Each line of the records containing "ErrBadPattern" is to be copied out and returned.

(PROVIDED RECORDS Opens)

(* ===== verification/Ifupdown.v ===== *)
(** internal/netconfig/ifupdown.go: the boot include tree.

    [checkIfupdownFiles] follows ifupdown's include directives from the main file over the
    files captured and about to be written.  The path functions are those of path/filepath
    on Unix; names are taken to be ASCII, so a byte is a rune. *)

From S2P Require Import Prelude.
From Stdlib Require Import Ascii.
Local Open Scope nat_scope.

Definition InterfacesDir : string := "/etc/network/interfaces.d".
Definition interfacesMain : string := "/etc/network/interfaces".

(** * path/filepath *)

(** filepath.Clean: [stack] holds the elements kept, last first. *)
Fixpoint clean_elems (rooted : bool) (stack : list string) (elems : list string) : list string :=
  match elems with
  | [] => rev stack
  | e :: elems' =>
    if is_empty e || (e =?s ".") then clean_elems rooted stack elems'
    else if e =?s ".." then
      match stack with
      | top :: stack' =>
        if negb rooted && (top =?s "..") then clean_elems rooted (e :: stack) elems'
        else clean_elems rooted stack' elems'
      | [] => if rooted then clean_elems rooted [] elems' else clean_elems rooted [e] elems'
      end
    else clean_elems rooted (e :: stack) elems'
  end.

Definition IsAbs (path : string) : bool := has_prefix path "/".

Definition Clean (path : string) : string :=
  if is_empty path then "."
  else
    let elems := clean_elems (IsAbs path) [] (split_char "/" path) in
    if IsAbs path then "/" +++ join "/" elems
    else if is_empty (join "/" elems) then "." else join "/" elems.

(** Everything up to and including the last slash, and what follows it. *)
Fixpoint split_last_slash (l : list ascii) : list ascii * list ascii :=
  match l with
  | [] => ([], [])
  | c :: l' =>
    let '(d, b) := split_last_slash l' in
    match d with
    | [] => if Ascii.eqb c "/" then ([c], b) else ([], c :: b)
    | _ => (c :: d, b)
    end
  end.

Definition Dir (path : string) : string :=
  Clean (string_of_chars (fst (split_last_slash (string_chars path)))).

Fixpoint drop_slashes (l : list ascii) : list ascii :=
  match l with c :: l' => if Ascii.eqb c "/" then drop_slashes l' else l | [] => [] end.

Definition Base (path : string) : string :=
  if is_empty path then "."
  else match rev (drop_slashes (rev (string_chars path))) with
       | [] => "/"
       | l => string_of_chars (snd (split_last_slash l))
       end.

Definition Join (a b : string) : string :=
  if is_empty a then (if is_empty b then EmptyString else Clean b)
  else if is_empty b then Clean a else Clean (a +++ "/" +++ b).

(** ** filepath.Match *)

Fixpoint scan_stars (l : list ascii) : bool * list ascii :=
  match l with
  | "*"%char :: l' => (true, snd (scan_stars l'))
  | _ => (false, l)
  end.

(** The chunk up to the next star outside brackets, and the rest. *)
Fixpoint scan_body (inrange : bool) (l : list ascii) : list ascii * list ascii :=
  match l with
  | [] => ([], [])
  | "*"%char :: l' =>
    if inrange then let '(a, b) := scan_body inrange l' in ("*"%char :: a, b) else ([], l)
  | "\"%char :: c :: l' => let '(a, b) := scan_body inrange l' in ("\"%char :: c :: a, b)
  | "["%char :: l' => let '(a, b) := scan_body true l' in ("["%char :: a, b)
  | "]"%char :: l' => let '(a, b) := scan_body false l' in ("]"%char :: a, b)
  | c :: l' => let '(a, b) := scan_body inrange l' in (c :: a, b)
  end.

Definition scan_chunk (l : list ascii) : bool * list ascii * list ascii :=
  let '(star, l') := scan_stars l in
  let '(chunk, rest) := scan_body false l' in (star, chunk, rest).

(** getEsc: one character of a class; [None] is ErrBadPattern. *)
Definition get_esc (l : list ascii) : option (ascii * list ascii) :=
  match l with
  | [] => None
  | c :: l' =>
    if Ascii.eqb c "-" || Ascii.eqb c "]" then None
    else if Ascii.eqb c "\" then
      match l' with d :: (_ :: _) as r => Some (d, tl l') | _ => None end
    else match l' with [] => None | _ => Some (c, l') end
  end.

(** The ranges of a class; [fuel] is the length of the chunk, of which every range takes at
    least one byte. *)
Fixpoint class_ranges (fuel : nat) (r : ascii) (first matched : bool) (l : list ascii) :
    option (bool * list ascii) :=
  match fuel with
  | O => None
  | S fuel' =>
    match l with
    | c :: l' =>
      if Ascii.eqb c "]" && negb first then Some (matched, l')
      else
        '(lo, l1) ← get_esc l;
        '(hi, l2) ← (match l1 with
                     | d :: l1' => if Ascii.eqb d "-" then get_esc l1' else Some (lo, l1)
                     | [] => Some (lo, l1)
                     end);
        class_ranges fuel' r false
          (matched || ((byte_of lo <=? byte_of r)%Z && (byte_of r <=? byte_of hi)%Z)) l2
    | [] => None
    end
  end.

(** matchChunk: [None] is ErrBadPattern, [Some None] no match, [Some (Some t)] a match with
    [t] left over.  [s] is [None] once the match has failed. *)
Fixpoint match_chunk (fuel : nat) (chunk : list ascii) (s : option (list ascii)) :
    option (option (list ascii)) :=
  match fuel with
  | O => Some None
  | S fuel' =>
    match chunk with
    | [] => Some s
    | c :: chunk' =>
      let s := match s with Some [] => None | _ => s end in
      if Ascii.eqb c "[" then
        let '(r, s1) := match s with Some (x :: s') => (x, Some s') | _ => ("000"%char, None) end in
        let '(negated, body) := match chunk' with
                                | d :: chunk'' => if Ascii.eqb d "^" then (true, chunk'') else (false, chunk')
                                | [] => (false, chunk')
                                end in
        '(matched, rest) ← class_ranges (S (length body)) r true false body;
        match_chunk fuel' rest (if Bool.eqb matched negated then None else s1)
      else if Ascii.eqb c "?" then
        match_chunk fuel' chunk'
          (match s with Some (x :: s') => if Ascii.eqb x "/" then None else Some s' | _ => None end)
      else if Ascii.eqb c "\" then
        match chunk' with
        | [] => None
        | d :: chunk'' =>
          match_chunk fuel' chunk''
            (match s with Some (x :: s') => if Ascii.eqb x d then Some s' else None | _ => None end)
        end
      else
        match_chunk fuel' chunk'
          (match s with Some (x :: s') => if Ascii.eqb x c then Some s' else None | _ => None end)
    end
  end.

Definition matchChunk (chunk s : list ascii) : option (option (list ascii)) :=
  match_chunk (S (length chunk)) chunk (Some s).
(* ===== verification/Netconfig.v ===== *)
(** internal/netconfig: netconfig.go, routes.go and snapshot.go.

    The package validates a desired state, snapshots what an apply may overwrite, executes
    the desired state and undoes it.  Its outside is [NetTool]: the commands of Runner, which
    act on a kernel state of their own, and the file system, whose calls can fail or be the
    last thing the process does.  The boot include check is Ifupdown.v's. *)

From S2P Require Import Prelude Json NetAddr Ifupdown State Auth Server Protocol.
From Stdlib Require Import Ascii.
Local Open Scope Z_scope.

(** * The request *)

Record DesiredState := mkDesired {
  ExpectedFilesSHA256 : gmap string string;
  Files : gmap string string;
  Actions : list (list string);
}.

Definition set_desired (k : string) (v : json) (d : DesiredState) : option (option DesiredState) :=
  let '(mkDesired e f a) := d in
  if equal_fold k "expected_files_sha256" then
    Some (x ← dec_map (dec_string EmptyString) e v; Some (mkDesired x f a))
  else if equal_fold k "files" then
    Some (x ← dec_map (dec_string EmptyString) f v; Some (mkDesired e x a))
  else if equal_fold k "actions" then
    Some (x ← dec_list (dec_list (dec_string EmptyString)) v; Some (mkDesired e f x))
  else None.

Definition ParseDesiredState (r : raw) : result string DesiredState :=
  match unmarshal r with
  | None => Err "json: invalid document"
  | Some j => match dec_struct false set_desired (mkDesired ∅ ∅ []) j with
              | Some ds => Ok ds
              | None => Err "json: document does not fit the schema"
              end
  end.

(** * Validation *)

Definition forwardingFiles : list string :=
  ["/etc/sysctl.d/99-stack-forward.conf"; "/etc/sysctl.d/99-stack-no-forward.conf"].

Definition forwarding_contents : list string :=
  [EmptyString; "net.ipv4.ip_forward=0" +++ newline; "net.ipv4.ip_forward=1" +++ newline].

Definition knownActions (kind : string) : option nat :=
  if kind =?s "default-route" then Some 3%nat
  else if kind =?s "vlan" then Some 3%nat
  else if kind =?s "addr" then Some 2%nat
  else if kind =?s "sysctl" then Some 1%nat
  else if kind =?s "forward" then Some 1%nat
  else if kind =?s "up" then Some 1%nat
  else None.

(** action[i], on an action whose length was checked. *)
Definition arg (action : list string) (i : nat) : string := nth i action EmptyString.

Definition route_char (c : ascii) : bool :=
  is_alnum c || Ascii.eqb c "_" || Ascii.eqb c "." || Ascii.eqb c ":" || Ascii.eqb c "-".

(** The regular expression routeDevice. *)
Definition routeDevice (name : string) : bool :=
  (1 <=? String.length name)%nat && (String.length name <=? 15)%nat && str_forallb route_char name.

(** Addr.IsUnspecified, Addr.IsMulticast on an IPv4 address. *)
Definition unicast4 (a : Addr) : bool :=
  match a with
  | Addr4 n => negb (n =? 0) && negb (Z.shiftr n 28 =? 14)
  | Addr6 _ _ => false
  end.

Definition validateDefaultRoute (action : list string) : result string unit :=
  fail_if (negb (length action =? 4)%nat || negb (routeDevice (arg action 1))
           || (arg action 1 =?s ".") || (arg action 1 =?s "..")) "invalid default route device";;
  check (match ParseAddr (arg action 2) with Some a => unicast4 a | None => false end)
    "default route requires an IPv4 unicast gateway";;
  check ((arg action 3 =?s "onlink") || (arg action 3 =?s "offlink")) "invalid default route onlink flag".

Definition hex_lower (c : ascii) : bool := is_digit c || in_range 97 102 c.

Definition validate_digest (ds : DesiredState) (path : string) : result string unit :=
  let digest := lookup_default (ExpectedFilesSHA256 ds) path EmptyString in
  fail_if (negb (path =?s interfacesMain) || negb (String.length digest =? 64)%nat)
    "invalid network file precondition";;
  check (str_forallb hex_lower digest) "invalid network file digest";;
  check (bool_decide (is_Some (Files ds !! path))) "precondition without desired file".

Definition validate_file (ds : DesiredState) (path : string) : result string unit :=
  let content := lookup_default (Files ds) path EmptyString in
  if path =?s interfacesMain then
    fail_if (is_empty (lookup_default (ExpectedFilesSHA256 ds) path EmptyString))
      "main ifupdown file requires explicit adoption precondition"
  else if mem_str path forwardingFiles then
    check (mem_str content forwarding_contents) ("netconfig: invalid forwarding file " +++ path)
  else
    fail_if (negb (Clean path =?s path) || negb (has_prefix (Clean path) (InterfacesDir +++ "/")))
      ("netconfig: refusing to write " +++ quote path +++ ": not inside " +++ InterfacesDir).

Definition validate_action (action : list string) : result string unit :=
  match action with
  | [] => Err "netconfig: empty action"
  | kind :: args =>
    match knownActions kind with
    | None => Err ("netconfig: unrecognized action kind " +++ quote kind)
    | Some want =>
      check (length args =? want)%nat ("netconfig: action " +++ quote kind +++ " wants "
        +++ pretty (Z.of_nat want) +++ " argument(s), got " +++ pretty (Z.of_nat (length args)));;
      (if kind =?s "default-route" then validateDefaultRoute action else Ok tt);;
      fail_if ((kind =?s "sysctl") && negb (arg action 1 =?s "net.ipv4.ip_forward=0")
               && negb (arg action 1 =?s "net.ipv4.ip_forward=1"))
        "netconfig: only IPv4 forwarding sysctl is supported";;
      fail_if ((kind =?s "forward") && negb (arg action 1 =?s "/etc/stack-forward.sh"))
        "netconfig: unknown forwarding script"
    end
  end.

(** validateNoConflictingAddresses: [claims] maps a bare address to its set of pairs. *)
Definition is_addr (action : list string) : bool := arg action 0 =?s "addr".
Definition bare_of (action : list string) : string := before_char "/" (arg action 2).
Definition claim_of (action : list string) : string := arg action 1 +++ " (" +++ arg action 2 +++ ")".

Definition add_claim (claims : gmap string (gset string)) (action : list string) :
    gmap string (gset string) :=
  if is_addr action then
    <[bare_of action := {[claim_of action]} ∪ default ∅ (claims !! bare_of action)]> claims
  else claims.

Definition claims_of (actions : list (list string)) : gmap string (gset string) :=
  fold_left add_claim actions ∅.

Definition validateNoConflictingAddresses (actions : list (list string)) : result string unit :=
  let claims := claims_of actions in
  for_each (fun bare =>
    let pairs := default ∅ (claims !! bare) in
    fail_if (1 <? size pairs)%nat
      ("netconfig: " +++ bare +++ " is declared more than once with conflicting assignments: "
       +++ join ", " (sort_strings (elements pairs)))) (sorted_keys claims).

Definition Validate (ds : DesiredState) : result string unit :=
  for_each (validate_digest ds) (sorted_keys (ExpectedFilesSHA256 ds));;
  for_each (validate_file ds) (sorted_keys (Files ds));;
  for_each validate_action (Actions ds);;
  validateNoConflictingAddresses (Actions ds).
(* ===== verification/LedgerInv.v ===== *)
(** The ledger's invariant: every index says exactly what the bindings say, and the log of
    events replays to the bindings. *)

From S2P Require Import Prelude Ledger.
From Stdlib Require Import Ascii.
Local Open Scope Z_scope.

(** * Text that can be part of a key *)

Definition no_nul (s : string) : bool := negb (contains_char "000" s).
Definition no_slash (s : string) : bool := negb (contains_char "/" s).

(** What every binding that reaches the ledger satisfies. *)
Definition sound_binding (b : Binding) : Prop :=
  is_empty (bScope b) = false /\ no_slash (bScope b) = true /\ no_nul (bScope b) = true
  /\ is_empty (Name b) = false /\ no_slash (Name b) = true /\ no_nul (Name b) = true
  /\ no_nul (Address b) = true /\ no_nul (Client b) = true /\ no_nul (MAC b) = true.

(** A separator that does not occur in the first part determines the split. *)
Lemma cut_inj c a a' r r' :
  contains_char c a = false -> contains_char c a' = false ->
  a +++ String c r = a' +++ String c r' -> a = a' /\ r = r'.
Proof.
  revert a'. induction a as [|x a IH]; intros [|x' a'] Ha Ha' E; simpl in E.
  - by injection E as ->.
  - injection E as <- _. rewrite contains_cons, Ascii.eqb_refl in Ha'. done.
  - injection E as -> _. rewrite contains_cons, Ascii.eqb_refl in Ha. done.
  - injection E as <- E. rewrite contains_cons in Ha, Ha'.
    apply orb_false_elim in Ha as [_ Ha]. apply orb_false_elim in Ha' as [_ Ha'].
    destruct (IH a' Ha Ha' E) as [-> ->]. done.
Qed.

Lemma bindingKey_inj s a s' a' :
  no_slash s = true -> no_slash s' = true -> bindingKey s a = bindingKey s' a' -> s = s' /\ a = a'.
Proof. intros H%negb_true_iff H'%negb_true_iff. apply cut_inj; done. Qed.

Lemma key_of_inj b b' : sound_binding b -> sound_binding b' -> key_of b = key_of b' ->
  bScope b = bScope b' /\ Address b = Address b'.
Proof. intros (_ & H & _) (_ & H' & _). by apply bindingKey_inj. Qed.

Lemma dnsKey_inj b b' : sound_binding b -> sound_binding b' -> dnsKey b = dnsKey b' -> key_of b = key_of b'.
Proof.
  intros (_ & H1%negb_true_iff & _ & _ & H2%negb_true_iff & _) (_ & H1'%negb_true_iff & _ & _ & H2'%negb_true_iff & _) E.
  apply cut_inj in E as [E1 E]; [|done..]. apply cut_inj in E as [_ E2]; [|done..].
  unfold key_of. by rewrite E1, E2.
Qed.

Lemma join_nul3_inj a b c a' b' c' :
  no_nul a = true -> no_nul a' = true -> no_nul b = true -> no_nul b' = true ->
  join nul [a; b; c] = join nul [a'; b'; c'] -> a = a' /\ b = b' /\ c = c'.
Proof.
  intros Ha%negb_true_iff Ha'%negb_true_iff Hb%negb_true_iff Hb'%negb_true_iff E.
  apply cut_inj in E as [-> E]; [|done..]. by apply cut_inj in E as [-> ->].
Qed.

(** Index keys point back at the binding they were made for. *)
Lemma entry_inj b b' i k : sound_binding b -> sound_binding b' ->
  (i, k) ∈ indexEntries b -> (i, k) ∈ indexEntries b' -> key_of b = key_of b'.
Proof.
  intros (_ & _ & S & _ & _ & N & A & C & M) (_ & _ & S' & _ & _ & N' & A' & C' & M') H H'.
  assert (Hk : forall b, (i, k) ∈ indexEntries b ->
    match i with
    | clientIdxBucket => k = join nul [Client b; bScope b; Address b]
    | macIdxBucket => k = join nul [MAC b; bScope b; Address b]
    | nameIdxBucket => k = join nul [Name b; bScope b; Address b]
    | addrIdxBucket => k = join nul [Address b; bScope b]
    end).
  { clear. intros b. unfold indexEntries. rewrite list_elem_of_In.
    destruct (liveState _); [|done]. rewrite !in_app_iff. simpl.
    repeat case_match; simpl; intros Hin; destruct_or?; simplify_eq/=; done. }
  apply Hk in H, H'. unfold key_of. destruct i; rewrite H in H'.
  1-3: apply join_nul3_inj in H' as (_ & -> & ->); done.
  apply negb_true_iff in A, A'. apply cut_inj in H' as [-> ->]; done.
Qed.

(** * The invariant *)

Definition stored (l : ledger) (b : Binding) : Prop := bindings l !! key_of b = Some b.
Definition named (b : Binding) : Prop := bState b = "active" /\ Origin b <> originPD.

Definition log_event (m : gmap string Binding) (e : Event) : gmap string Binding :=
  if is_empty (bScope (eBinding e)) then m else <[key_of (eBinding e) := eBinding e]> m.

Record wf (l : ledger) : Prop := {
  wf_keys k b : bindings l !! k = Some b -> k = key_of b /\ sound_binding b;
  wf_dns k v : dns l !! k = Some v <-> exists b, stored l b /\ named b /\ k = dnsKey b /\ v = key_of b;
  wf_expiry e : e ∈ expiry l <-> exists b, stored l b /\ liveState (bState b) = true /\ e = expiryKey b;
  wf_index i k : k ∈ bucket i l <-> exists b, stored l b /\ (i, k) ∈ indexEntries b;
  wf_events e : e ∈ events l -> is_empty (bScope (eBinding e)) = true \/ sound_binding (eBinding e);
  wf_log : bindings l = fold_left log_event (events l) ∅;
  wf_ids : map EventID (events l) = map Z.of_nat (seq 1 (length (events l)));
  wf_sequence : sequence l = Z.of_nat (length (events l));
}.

(PROVIDED RECORDS Closes)

* _PROBLEM SOLUTION_
(** getEsc: one character of a class; [None] is ErrBadPattern. *)
(** matchChunk: [None] is ErrBadPattern, [Some None] no match, [Some (Some t)] a match with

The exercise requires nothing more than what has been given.